How have you appropriated the truth that you will suffer in this fallen world? That your friends, spouse, children, and teammates will too?
Are you willing to sacrifice, even suffer, as you care for others?
Are you willing to suffer at the hands of the ones you are caring for?
These questions invite a lingering, praying attention. Idealism and naiveté will let us down.
The goal in life is not to remove tensions and pain. That is impossible. The opportunity is to walk well with God, others, and self amidst those tensions. God invites us to a noble life of trusting him in self-sacrificing service to others for Jesus.
I submit a brief story of how I was confronted with this recently.
A Faith Challenge
My wife and I just returned home from a 5 week road trip. Leading up to that road trip I had been leaning in heavy on some writing projects (on suffering no less). The more I pressed into these projects the more we were experiencing personal backlash physically, emotional and spiritually. As the departure for the trip drew closer, I found myself wondering if we should just cancel. The physical limitations I live with were really flaring. I did not feel well at all. The thought of lengthy international travel was not appealing. Its not a friendly world out there. I really wanted to just stay in my hobbit hole where it is warm, quiet and predictable.
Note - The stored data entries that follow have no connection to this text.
Lemma app_POST_users_decided
    (env : Env) (user : UserCreate.t) (d : Database) :
  app env (POST_users user) d =
  if email_taken d (UserCreate.email user)
  then (HTTPException 400 "User with this email already exists", d)
  else if id_taken d (uuid4 env)
  then (Uncaught IntegrityError, d)
  else (Return (One (from_orm (new_row env user))),
        insert_user (new_row env user) d).
Proof.
  rewrite app_POST_users. unfold email_taken at 1. rewrite find_existsb.
  destruct (find _ (users d)) as [r|] eqn:E; [reflexivity|].
  simpl. rewrite violates_new_row.
  assert (Hem : email_taken d (UserCreate.email user) = false).
  { unfold email_taken. rewrite find_existsb. now rewrite E. }
  rewrite Hem, orb_false_r.
  destruct (id_taken d (uuid4 env)) eqn:Hid; [reflexivity|].
  apply id_taken_false in Hid.
  pose proof (lookup_insert_fresh d (new_row env user) Hid) as Hrow.
  simpl in Hrow. now rewrite Hrow.
Qed.

(** X1: [POST /users/] has exactly three outcomes, decided by two tests on
    the table: 400 when the email is stored already; otherwise an uncaught
    [IntegrityError] when the identifier drawn by [uuid4()] is stored
    already; otherwise the new record is returned and appended to [users].
    The first two leave the database as it was, and the
    [InvalidRequestError] of [db.refresh] never occurs. *)
Theorem create_user_outcomes (env : Env) (user : UserCreate.t) (d : Database) :
  app env (POST_users user) d =
  (if email_taken d (UserCreate.email user)
   then (HTTPException 400 "User with this email already exists", d)
   else if id_taken d (uuid4 env)
   then (Uncaught IntegrityError, d)
   else (Return (One (from_orm (new_row env user))),
         insert_user (new_row env user) d)) /\
  fst (app env (POST_users user) d) <> Uncaught InvalidRequestError.
Proof.
  split; [apply app_POST_users_decided|].
  rewrite app_POST_users_decided.
  destruct (email_taken d _); [discriminate|].
  destruct (id_taken d _); discriminate.
Qed.
(** X6.  When the scanner cannot be started, [runScan] throws that error;
    whatever [exec.exec] had sent to the debug listener before the start
    failed is logged with [core.debug], the log group that was opened is
    closed again as the last event, and no report is written, nothing is
    returned and [core.setFailed] is not called by [runScan]. *)
Theorem spawn_failure_closes_group (w : World) (o : ScanOptions)
    (p message : string) (debug : list string) :
  valid_options o = true ->
  outcome (installGovulners w (govulnersVersion w)) = Returned p ->
  spawn w govulnersBinary (scan_args (isDebug w) o) (Some (scan_env w))
    = SpawnFailed message debug ->
  outcome (runScan w o) = Thrown message /\
  (exists before,
     trace (runScan w o) =
       before ++
       [EvStartGroup "govulners output...";
        EvInfo ("Executing: govulners " +++ join " " (scan_args (isDebug w) o));
        EvExec "govulners" (scan_args (isDebug w) o) (Some (scan_env w))] ++
       map EvDebug debug ++ [EvEndGroup]) /\
  existsb is_write (trace (runScan w o)) = false /\
  marked_failed (trace (runScan w o)) = false.
Proof.
  intros Hvalid Hinstall Hspawn.
  rewrite (runScan_spawn_failed _ _ _ _ _ Hvalid Hinstall Hspawn).
  rewrite trace_pair, outcome_pair.
  split; [done|]. split.
  - exists (trace (registryEnv w) ++
      [EvDebug ("Installing govulners version " +++ govulnersVersion w)] ++
      trace (installGovulners w (govulnersVersion w)) ++
      [ EvDebug ("Source: " +++ source o);
        EvDebug ("Fail Build: " +++ of_bool (flag (failBuild o)));
        EvDebug ("Severity Cutoff: " +++ severityCutoff o);
        EvDebug ("Only Fixed: " +++ of_bool (flag (onlyFixed o)));
        EvDebug ("Add Missing CPEs: " +++ of_bool (flag (addCpesIfNone o)));
        EvDebug ("Output Format: " +++ outputFormat o);
        EvDebug "Creating options for GOVULNERS analyzer" ]).
    unfold setup_trace. rewrite <- !app_assoc. reflexivity.
  - split.
    + rewrite !existsb_app.
      by rewrite setup_trace_no_write, debug_events_plain.
    + unfold marked_failed. rewrite !existsb_app.
      fold (marked_failed (setup_trace w o)).
      by rewrite setup_trace_not_failed, debug_events_plain.
Qed.
(** The request structs whose [sizeof] the driver takes. *)
Inductive request_struct :=
| domainCreateRequest
| domainDefineRequest
| domainDestroyRequest
| domainGetInfoRequest
| domainUndefineRequest
| networkUndefineRequest.

Record headers := {
  (* protocol.h *)
  sizeof_header : nat;           (* sizeof(struct qemud_packet_header) *)
  sizeof_data : nat;             (* sizeof(union qemud_packet_data) *)
  sizeof_request : request_struct -> nat;
  offsetof : field -> nat;
  pkt_code : qemud_packet_type -> Z;
  QEMUD_MAX_XML_LEN : nat;
  QEMUD_MAX_NAME_LEN : nat;
  QEMUD_MAX_ERROR_LEN : nat;
  QEMUD_UUID_RAW_LEN : nat;
  QEMUD_STATE_RUNNING : Z;
  QEMUD_STATE_PAUSED : Z;
  QEMUD_STATE_STOPPED : Z;
  (* virterror.h *)
  VIR_ERR_OK : Z;
  VIR_ERR_INTERNAL_ERROR : Z;
  (* config.h, sys/un.h *)
  BINDIR : string;
  sizeof_sun_path : nat;
  (* enumerators of one enum are distinct: the [switch] of
     [qemuGetDomainInfo] would not compile otherwise *)
  runstates_distinct :
    NoDup [QEMUD_STATE_RUNNING; QEMUD_STATE_PAUSED; QEMUD_STATE_STOPPED];
  internal_error_not_ok : VIR_ERR_INTERNAL_ERROR <> VIR_ERR_OK;
  pkt_code_range : forall ty, 0 <= pkt_code ty < 2 ^ 32;
  (* the two 32-bit members of the header lie inside it, apart from each
     other; the members of the union come after the header and those of a
     request inside the request; a packet is far smaller than 2^31 bytes *)
  header_type_inside : (offsetof header_type + 4 <= sizeof_header)%nat;
  header_dataSize_inside : (offsetof header_dataSize + 4 <= sizeof_header)%nat;
  header_members_apart :
    (offsetof header_type + 4 <= offsetof header_dataSize
     \/ offsetof header_dataSize + 4 <= offsetof header_type)%nat;
  members_after_header :
    forall f, f <> header_type -> f <> header_dataSize ->
    (sizeof_header <= offsetof f)%nat;
  destroy_id_inside :
    (offsetof domainDestroyRequest_id + 4
     <= sizeof_header + sizeof_request domainDestroyRequest)%nat;
  requests_fit : forall s, (sizeof_request s <= sizeof_data)%nat;
  packet_fits_int : Z.of_nat (sizeof_header + sizeof_data) < 2 ^ 31
}.
(** * SQL DDL code generation (src/box/sql/build.c): a shallow embedding

    The routines of [build.c] are called by the SQL parser while it
    reduces the grammar of CREATE TABLE / CREATE INDEX / DROP TABLE.
    They mutate a per-statement [struct Parse] and append instructions
    to a VDBE program.  Here every routine is a function from the parse
    context to the parse context; the pieces of the context a routine
    touches are record fields with the names of the C structures. *)

From Stdlib Require Import Ascii String DecimalString Arith NArith Bool Lia.
From Stdlib Require Import DecimalFacts DecimalNat.
From stdpp Require Import base option list strings.

Local Open Scope string_scope.
Local Open Scope list_scope.
Local Open Scope nat_scope.

(** ** Characters and C strings *)

(** The two quote characters recognised by [trim_space_snprintf]. *)
Definition squote : ascii := ascii_of_nat 39.
Definition dquote : ascii := ascii_of_nat 34.
(** The C string terminator, also the "not inside a quote" marker. *)
Definition NUL : ascii := ascii_of_nat 0.

(** [isspace] of <ctype.h> in the C locale: space, \t, \n, \v, \f, \r. *)
Definition isspace (c : ascii) : bool :=
  let n := nat_of_ascii c in
  (n =? 32) || ((9 <=? n) && (n <=? 13)).

(** ** trim_space_snprintf (build.c:647)

    The loop reads [str] left to right and stores through [wptr++].
    [trim_space_text] is the sequence of characters stored before the
    terminator, in the order they are stored. *)
Fixpoint trim_space_text (quote_type : ascii) (is_prev_chr_space : bool)
    (str : string) : string :=
  match str with
  | EmptyString => EmptyString
  | String c rest =>
      if Ascii.eqb quote_type NUL then
        if Ascii.eqb c squote || Ascii.eqb c dquote then
          (* quote_type = *str; fall through to the copy *)
          String c (trim_space_text c false rest)
        else if isspace c then
          if is_prev_chr_space then trim_space_text quote_type true rest
          else String " " (trim_space_text quote_type true rest)
        else String c (trim_space_text quote_type false rest)
      else if Ascii.eqb c quote_type then
        String c (trim_space_text NUL false rest)
      else String c (trim_space_text quote_type false rest)
  end.
Lemma insert_new_spec w a m hd tl l cs k v :
  maps w !! a = Some m -> rep (nodes w) m hd tl l cs -> sized m -> ~ full m ->
  (forall z, is_Some (nodes w !! z) -> (z < next_loc w)%positive) ->
  (forall z, z ∈ l -> key_of (nodes w) z <> Some k) ->
  exists w' m' cs',
    insert a (k, v) w = Ok (mkIt (Some (next_loc w)) (Some a), true) w' /\
    maps w' = <[a := m']> (maps w) /\ next_loc w' = Pos.succ (next_loc w) /\
    head m' = head m /\ tail m' = tail m /\
    rep (nodes w') m' hd tl (l ++ [next_loc w]) cs' /\ sized m' /\
    element_count m' = (element_count m + 1)%N /\
    (if over_load_factor m then bucket_count m' = (2 * bucket_count m)%N
     else bucket_count m' = bucket_count m) /\
    entry_of (nodes w') (next_loc w) = Some (k, v) /\
    (forall z, z <> next_loc w -> fld data (nodes w') z = fld data (nodes w) z) /\
    (forall z, z ∉ hd :: l ++ [tl] -> z <> next_loc w -> nodes w' !! z = nodes w !! z).
Proof.
  intros Ha Hrep Hsz Hfull Hfresh Hkey. unfold insert. simpl.
  rewrite (bind_Ok _ _ _ _ _ (find_node_absent _ _ _ _ _ _ _ _ Ha Hrep Hkey)).
  destruct (check_and_rehash_spec w a m hd tl l cs Ha Hrep Hsz Hfull)
    as (w1 & m1 & cs1 & Hrun & Hmaps & Hnl & Hhd & Htl & Hec & Hs & Hfr & [Hrl Hri] & Hsz1 & Hload & Hbc).
  rewrite (bind_Ok _ _ _ _ _ Hrun). clear Hrun.
  set (x := next_loc w).
  assert (nodes w1 !! x = None) as Hx1.
  { destruct (nodes w1 !! x) eqn:E; [|done].
    assert (is_Some (nodes w !! x)) as Hl by (apply (same_lists_live _ _ x Hs); by eexists).
    apply Hfresh in Hl. unfold x in Hl. lia. }
  assert (maps w1 !! a = Some m1) as Ha1.
  { rewrite Hmaps. apply list_lookup_insert_eq. by eapply lookup_lt_Some. }
  destruct (rep_list_last _ _ _ _ _ Hrl) as (lst & pre & Hdec & Hlst & Hnlst).
  pose proof (rl_tail _ _ _ _ _ Hrl) as Htl1.
  assert (exists ntl, nodes w1 !! tl = Some ntl /\ prev ntl = Some lst) as (ntl & Hntl & Hptl).
  { unfold fld in Hlst. destruct (nodes w1 !! tl) as [ntl|]; [|done].
    exists ntl. split; [done|]. by injection Hlst. }
  assert (exists nlst, nodes w1 !! lst = Some nlst) as (nlst & Hnl1).
  { apply (fld_is_Some next). by rewrite Hnlst. }
  pose proof (rl_nodup _ _ _ _ _ Hrl) as Hnd.
  assert (lst ∈ hd :: l) as Hlin by (rewrite Hdec, elem_of_app; right; by left).
  assert (tl <> lst) as Htl_lst.
  { intros <-. change (hd :: l ++ [tl]) with ((hd :: l) ++ [tl]) in Hnd.
    apply NoDup_app in Hnd as (_ & Hnd & _). apply (Hnd tl Hlin). by left. }
  assert (x <> tl) as Hxtl by (intros ->; by rewrite Hntl in Hx1).
  assert (x <> lst) as Hxlst by (intros ->; by rewrite Hnl1 in Hx1).
  assert (lst <> tl) as Hlst_tl by done.
  assert (tl <> x) as Htlx by done.
  assert (lst <> x) as Hlstx by done.
  pose proof (bucket_of_lt m1 l cs1 _ k Hri) as Hlt.
  destruct (lookup_lt_is_Some_2 (buckets m1) _ Hlt) as [b Hb].
  pose proof Hlt as Hlt'. rewrite <- (ri_len _ _ _ _ Hri) in Hlt'.
  destruct (lookup_lt_is_Some_2 cs1 _ Hlt') as [c Hcs].
  pose proof (ri_bc_pos _ _ _ _ Hri) as Hpos.
  pose proof Hlt as Hlt0. pose proof Hb as Hb0.
  unfold bucket_of in Hlt0, Hb0.
  unfold new_Node at 1. unfold bind at 1. rewrite Hnl. fold x.
  mstep get_map_Ok. rewrite Htl1.
  mstep (load_Ok prev). rewrite Hptl.
  mstep store_Ok.
  mstep store_Ok.
  mstep (load_Ok prev). rewrite Hptl.
  mstep store_Ok.
  mstep store_Ok.
  mstep bucket_index_Ok.
  mstep bucket_get_Ok.
  mstep store_Ok.
  mstep bucket_set_Ok.
  mstep get_map_Ok.
  mstep put_map_Ok.
  rewrite list_insert_insert_eq.
  cbn [set_prev set_next set_hash_next data prev next hash_next].
  unfold ret.
  match goal with |- context [Ok _ (mkWorld ?h _ (<[a := ?m2]> _))] =>
    set (h' := h); set (m' := m2) end.
  assert (h' !! x = Some (mkNode (Some (k, v)) (Some lst) (Some tl) b)) as Hx'.
  { unfold h'. by rewrite lookup_insert_eq. }
  assert (h' !! tl = Some (set_prev (Some x) ntl)) as Htl'.
  { unfold h'. rewrite lookup_insert_ne by done. by rewrite lookup_insert_eq. }
  assert (h' !! lst = Some (set_next (Some x) nlst)) as Hlst'.
  { unfold h'. rewrite !lookup_insert_ne by done. by rewrite lookup_insert_eq. }
  assert (forall z, z <> x -> z <> tl -> z <> lst -> h' !! z = nodes w1 !! z) as Hoth.
  { intros z ? ? ?. unfold h'. by rewrite !lookup_insert_ne by done. }
  assert (forall z, z <> x -> fld data h' z = fld data (nodes w1) z) as Hdata.
  { intros z Hz. destruct (decide (z = tl)) as [->|?]; [|destruct (decide (z = lst)) as [->|?]].
    - by rewrite (fld_Some _ _ _ _ Htl'), (fld_Some _ _ _ _ Hntl).
    - by rewrite (fld_Some _ _ _ _ Hlst'), (fld_Some _ _ _ _ Hnl1).
    - unfold fld. by rewrite Hoth. }
  clearbody h'.
  exists (mkWorld h' (Pos.succ x) (<[a := m']> (maps w1))), m',
    (<[bucket_of m1 k := x :: c]> cs1).
  split; [reflexivity|]. cbn [nodes maps next_loc].
  pose proof (sized_range m1 Hsz1) as Hrange.
  assert (wrap (element_count m1 + 1) = (element_count m + 1)%N) as Hwrap.
  { rewrite <- Hec. apply wrap_small. unfold SIZE_MAX_plus_1.
    assert (2 ^ 63 < 2 ^ 64)%N by done. lia. }
  assert (forall z, z ∈ l -> z <> x /\ z <> tl) as Hl.
  { intros z Hz. split.
    - intros ->. assert (is_Some (nodes w1 !! x)) as [? ?]; [|congruence].
      eapply rep_list_live; [exact Hrl|]. right. apply elem_of_app. by left.
    - intros ->. apply NoDup_cons in Hnd as [_ Hnd].
      apply NoDup_app in Hnd as (_ & Hnd & _). apply (Hnd tl Hz). by left. }
  split_and!.
  - by rewrite Hmaps, list_insert_insert_eq.
  - done.
  - done.
  - done.
  - split.
    + eapply (rep_list_snoc (nodes w1) h' m1 m' hd tl l x lst (k, v)); try done.
      * intros Hin. assert (is_Some (nodes w1 !! x)) as [? ?]; [|congruence].
        by eapply rep_list_live.
      * by rewrite (fld_Some _ _ _ _ Hlst').
      * by rewrite (fld_Some _ _ _ _ Hx').
      * by rewrite (fld_Some _ _ _ _ Htl').
      * by rewrite (fld_Some _ _ _ _ Hx').
      * unfold entry_of. by rewrite Hx'.
      * intros z Hz1 Hz2. destruct (decide (z = tl)) as [->|?].
        -- by rewrite (fld_Some _ _ _ _ Htl'), (fld_Some _ _ _ _ Hntl).
        -- unfold fld. by rewrite Hoth.
      * intros z Hz1 Hz2. destruct (decide (z = lst)) as [->|?].
        -- by rewrite (fld_Some _ _ _ _ Hlst'), (fld_Some _ _ _ _ Hnl1).
        -- unfold fld. by rewrite Hoth.
      * intros z Hz. rewrite (key_of_ext (nodes w) (nodes w1) z) by apply Hs.
        by apply Hkey.
      * simpl. rewrite Hwrap, <- Hec, (rl_count _ _ _ _ _ Hrl). lia.
    + eapply (rep_index_prepend (nodes w1) h' m1 m' l cs1 x k b c); try done.
      * intros Hin. by destruct (Hl x Hin).
      * intros z Hz. destruct (Hl z Hz). destruct (decide (z = lst)) as [->|?].
        -- by rewrite (fld_Some _ _ _ _ Hlst'), (fld_Some _ _ _ _ Hnl1).
        -- unfold fld. by rewrite Hoth.
      * intros z Hz. apply Hdata. by destruct (Hl z Hz).
      * unfold key_of, entry_of. by rewrite Hx'.
      * by rewrite (fld_Some _ _ _ _ Hx').
  - destruct Hsz1 as [Hp2 Hld]. split; [done|]. simpl. rewrite Hwrap. lia.
  - done.
  - done.
  - unfold entry_of. by rewrite Hx'.
  - intros z Hz. rewrite Hdata by done. apply Hs.
  - intros z Hz1 Hz2. rewrite Hoth, Hfr; try done.
    + intros Hin. apply Hz1. right. apply elem_of_app. by left.
    + intros ->. apply Hz1. right. apply elem_of_app. right. by left.
    + intros ->. apply Hz1. change (hd :: l ++ [tl]) with ((hd :: l) ++ [tl]).
      apply elem_of_app. by left.
Qed.
Definition create_action_from_ui (df : loc) : M (value * value) :=
  _ ← show (StMarkdown "### Select Visualization Type");
  let viz_type := selectbox "Visualization Type" viz_types in
  d ← read df;
  let numeric_cols := numeric_columns d in
  let all_cols := columns d in
  let action := [("type", viz_type)] in
  if eq_str viz_type "histogram" then
    let column :=
      match numeric_cols with
      | _ :: _ => selectbox "Select Column" numeric_cols
      | [] => selectbox "Select Column" all_cols
      end in
    mret (VDict (dict_set "column" column action),
          VStr ("Distribution of " +:+ py_str column))
  else if eq_str viz_type "bar" then
    let x := selectbox "Select X (Category) Column" all_cols in
    let action := dict_set "x" x action in
    let use_y := checkbox "Use Y Value (instead of count)" false in
    if use_y && match numeric_cols with [] => false | _ => true end then
      let y := selectbox "Select Y (Value) Column" numeric_cols in
      mret (VDict (dict_set "y" y action),
            VStr ("Bar chart showing " +:+ py_str y +:+ " by " +:+ py_str x))
    else
      mret (VDict action, VStr ("Bar chart showing count of " +:+ py_str x))
  else if eq_str viz_type "scatter" then
    if (2 <=? length numeric_cols)%nat then
      let x := selectbox "Select X Column" numeric_cols in
      let remaining_cols := List.filter (fun col => negb (eq_str x col)) numeric_cols in
      let y := selectbox "Select Y Column" remaining_cols in
      mret (VDict (dict_set "y" y (dict_set "x" x action)),
            VStr ("Scatter plot showing relationship between "
                    +:+ py_str x +:+ " and " +:+ py_str y))
    else
      _ ← show (StWarning "You need at least 2 numeric columns for a scatter plot");
      mret (VNone, VNone)
  else if eq_str viz_type "line" then
    let time_cols := detect_time_columns d in
    let x_options := match time_cols with [] => all_cols | _ => time_cols end in
    let x := selectbox "Select X (Time) Column" x_options in
    match numeric_cols with
    | _ :: _ =>
        let y := selectbox "Select Y (Value) Column" numeric_cols in
        mret (VDict (dict_set "y" y (dict_set "x" x action)),
              VStr ("Line chart showing " +:+ py_str y +:+ " over " +:+ py_str x))
    | [] =>
        _ ← show (StWarning "You need at least 1 numeric column for the Y axis");
        mret (VNone, VNone)
    end
  else if eq_str viz_type "summarize" then
    let use_all_cols := checkbox "Summarize all columns" true in
    if negb use_all_cols then
      let selected_cols :=
        multiselect "Select columns to summarize" all_cols
                    (take (Nat.min 5 (length all_cols)) all_cols) in
      mret (VDict (dict_set "columns" (str_list selected_cols) action),
            VStr ("Summary statistics for columns: "
                    +:+ String.concat ", " selected_cols))
    else
      mret (VDict (dict_set "columns" (str_list all_cols) action),
            VStr "Summary statistics for all columns")
  else mret (VDict action, VStr "").
End Visualizer.

(** ** app.py

    The part of [main] that runs once the dataset is loaded and shown.  The
    dataset of the session is the object [df]; [response_text] is what
    [query_llm] returned for the prompt. *)

Section App.
Context `{Python} `{Pandas} `{!Plotly} `{Streamlit}.

(** [if error:] *)
Definition error_set (error : option string) : bool :=
  match error with
  | Some message => negb (String.eqb message "")
  | None => false
  end.

Definition error_text (error : option string) : string := default "None" error.

(** [filtered_df[filtered_df[filter_col] <op> filter_val]] *)
Definition narrow (op : comparison) (filter_col filter_val : value) (filtered_df : loc)
  : M loc :=
  s ← getitem filter_col filtered_df;
  mask ← lift (compare op s filter_val);
  getitem_mask mask filtered_df.

(** The body of the [try] of the filter loop: the frame [filtered_df]
    names afterwards. *)
Definition apply_condition (filter_col filter_val operator : value) (filtered_df : loc)
  : M loc :=
  next ← (if eq_str operator "==" then narrow CmpEq filter_col filter_val filtered_df
          else if eq_str operator ">=" then narrow CmpGe filter_col filter_val filtered_df
          else if eq_str operator "<=" then narrow CmpLe filter_col filter_val filtered_df
          else if eq_str operator ">" then narrow CmpGt filter_col filter_val filtered_df
          else if eq_str operator "<" then narrow CmpLt filter_col filter_val filtered_df
          else mret filtered_df);
  _ ← show (StMarkdown ("**Applied Filter:** " +:+ py_str filter_col +:+ " "
                          +:+ py_str operator +:+ " " +:+ py_str filter_val));
  mret next.

(** The loop over the filter conditions.  [None] stands for the [return]
    that leaves [main]; otherwise the result is the frame [filtered_df]
    names when the loop ends. *)
Fixpoint filter_loop (conditions : list value) (filtered_df : loc) : M (option loc) :=
  match conditions with
  | [] => mret (Some filtered_df)
  | condition :: rest =>
      filter_col ← lift (value_getitem condition "column");
      filter_val ← lift (value_getitem condition "value");
      operator ← lift (value_get condition "operator" (VStr "=="));
      there ← contains filter_col filtered_df;
      if negb there then
        _ ← show (StError ("Filter column '" +:+ py_str filter_col
                             +:+ "' not found in dataset."));
        mret None
      else
        next ← catch (l ← apply_condition filter_col filter_val operator filtered_df;
                      mret (Some l))
                     (fun e =>
                        _ ← show (StError ("Error applying filter: " +:+ exn_str e));
                        mret None);
        match next with
        | Some l => filter_loop rest l
        | None => mret None
        end
  end.

(** [if filter_conditions: for condition in filter_conditions: ...] *)
Definition apply_filters (filter_conditions : value) (filtered_df : loc)
  : M (option loc) :=
  if truthy filter_conditions then
    conditions ← lift (iterate filter_conditions);
    filter_loop conditions filtered_df
  else mret (Some filtered_df).

(** The two producers an action can be routed to. *)
Inductive route : Type := ToSummary | ToChart.

(** [if action["type"] == "summarize"] *)
Definition route_of (action : list (string * value)) : py route :=
  ty ← value_getitem (VDict action) "type";
  Ret (if eq_str ty "summarize" then ToSummary else ToChart).

(** The summary branch and the chart branch of the dispatch. *)
Definition run_summary (filtered_df : loc) (action : list (string * value))
           (description : value) : M unit :=
  d ← read filtered_df;
  let '(summary_df, error) := generate_summary_statistics d action in
  if error_set error then show (StError (error_text error))
  else show (RenderSummary summary_df description).

Definition run_chart (filtered_df : loc) (action : list (string * value))
           (description : value) : M unit :=
  r ← prepare_data_for_visualization filtered_df action;
  let '(prepared_df, error) := r in
  if error_set error then show (StError (error_text error))
  else
    r' ← match prepared_df with
         | Some prepared => d ← read prepared;
                            lift (generate_visualization d action description)
         | None => lift (Raise (Exn TypeError "'NoneType' object is not subscriptable"))
         end;
    let '(fig, error') := r' in
    if error_set error' then show (StError (error_text error'))
    else show (RenderVisualization fig description).

Definition dispatch (filtered_df : loc) (action : list (string * value))
           (description : value) : M unit :=
  r ← lift (route_of action);
  match r with
  | ToSummary => run_summary filtered_df action description
  | ToChart => run_chart filtered_df action description
  end.

(** An action as [main] holds it: the functions it is passed to call
    [action.get]. *)
Definition dispatch_value (filtered_df : loc) (action description : value) : M unit :=
  match action with
  | VDict a => dispatch filtered_df a description
  | _ => lift (Raise (Exn TypeError
                        ("'" +:+ type_name action +:+ "' object is not subscriptable")))
  end.

(** The branch [if response_text:] of a query. *)
Definition answer (df : loc) (response_text : string) : M unit :=
  let '(action, description, filter_conditions, error) :=
    parse_llm_response (Some response_text) in
  chosen ← (if error_set error then
              _ ← show (StError ("Error: " +:+ error_text error));
              _ ← show (StMarkdown "### Fallback to manual mode");
              _ ← show (StInfo "The LLM couldn't process your query. Please use the manual visualization builder instead.");
              built ← create_action_from_ui df;
              if negb (truthy built.1) then mret None else mret (Some built)
            else mret (Some (action, description)));
  match chosen with
  | None => mret ()
  | Some (action, description) =>
      filtered_df ← copy df;
      narrowed ← apply_filters filter_conditions filtered_df;
      match narrowed with
      | None => mret ()
      | Some filtered_df => dispatch_value filtered_df action description
      end
  end.

(** The manual builder followed by the dispatch. *)
Definition manual (df : loc) : M unit :=
  built ← create_action_from_ui df;
  if negb (truthy built.1) then mret ()
  else
    filtered_df ← copy df;
    dispatch_value filtered_df built.1 built.2.

Definition main_loaded (df : loc) (llm_provider query : string)
           (response_text : option string) : M unit :=
  if negb (String.eqb query "") then
    match response_text with
    | Some text =>
        if negb (String.eqb text "") then answer df text
        else
          _ ← show (StError "Could not connect to LLM. Falling back to manual mode.");
          _ ← show (StMarkdown "### Manual Visualization Builder");
          manual df
    | None =>
        _ ← show (StError "Could not connect to LLM. Falling back to manual mode.");
        _ ← show (StMarkdown "### Manual Visualization Builder");
        manual df
    end
  else if String.eqb llm_provider "manual" then
    _ ← show (StMarkdown "## Manual Visualization Builder");
    _ ← show (StMarkdown "Select the type of visualization and parameters below:");
    manual df
  else mret ().
End App.

(** ** llm_handler.py: the queries *)

(** The services the program reaches over the network, and what the
    [re] library says about a value that is no text.
    - [openai_content api_key prompt] is
      [openai.OpenAI(api_key=api_key).chat.completions.create(...)
       .choices[0].message.content] for the model, the single user message
      [prompt] and the settings of [query_openai];
    - [requests_post url model prompt] is
      [requests.post(url, headers=..., json={"model": model, "prompt":
      prompt, "stream": False})]: the status code of the response and its
      [.json()];
    - [requests_get url] is the status code of [requests.get(url,
      timeout=2)];
    - [search_type_error v] is the text of the [TypeError] that
      [re.search] raises on [v]. *)
Class Remote : Type := {
  openai_content : value -> string -> py value;
  requests_post : string -> value -> string -> py (nat * py value);
  requests_get : string -> py nat;
  search_type_error : value -> string
}.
Within me, however, I was aware of a very quiet yet firm invitation to faith. God was inviting me to once again trust him. Would I go? Would I be willing to serve whomever he brought my way no matter how poorly I felt? Would I be willing to risk it and venture out of this “safe” hobbit hole once again? Would I trust him for daily provision?
We went. We both felt crummy at times. He provided daily.
Each of us will need to discern what God is inviting us to, where he is inviting us to lay our lives down, and how we can rely upon him as we do so.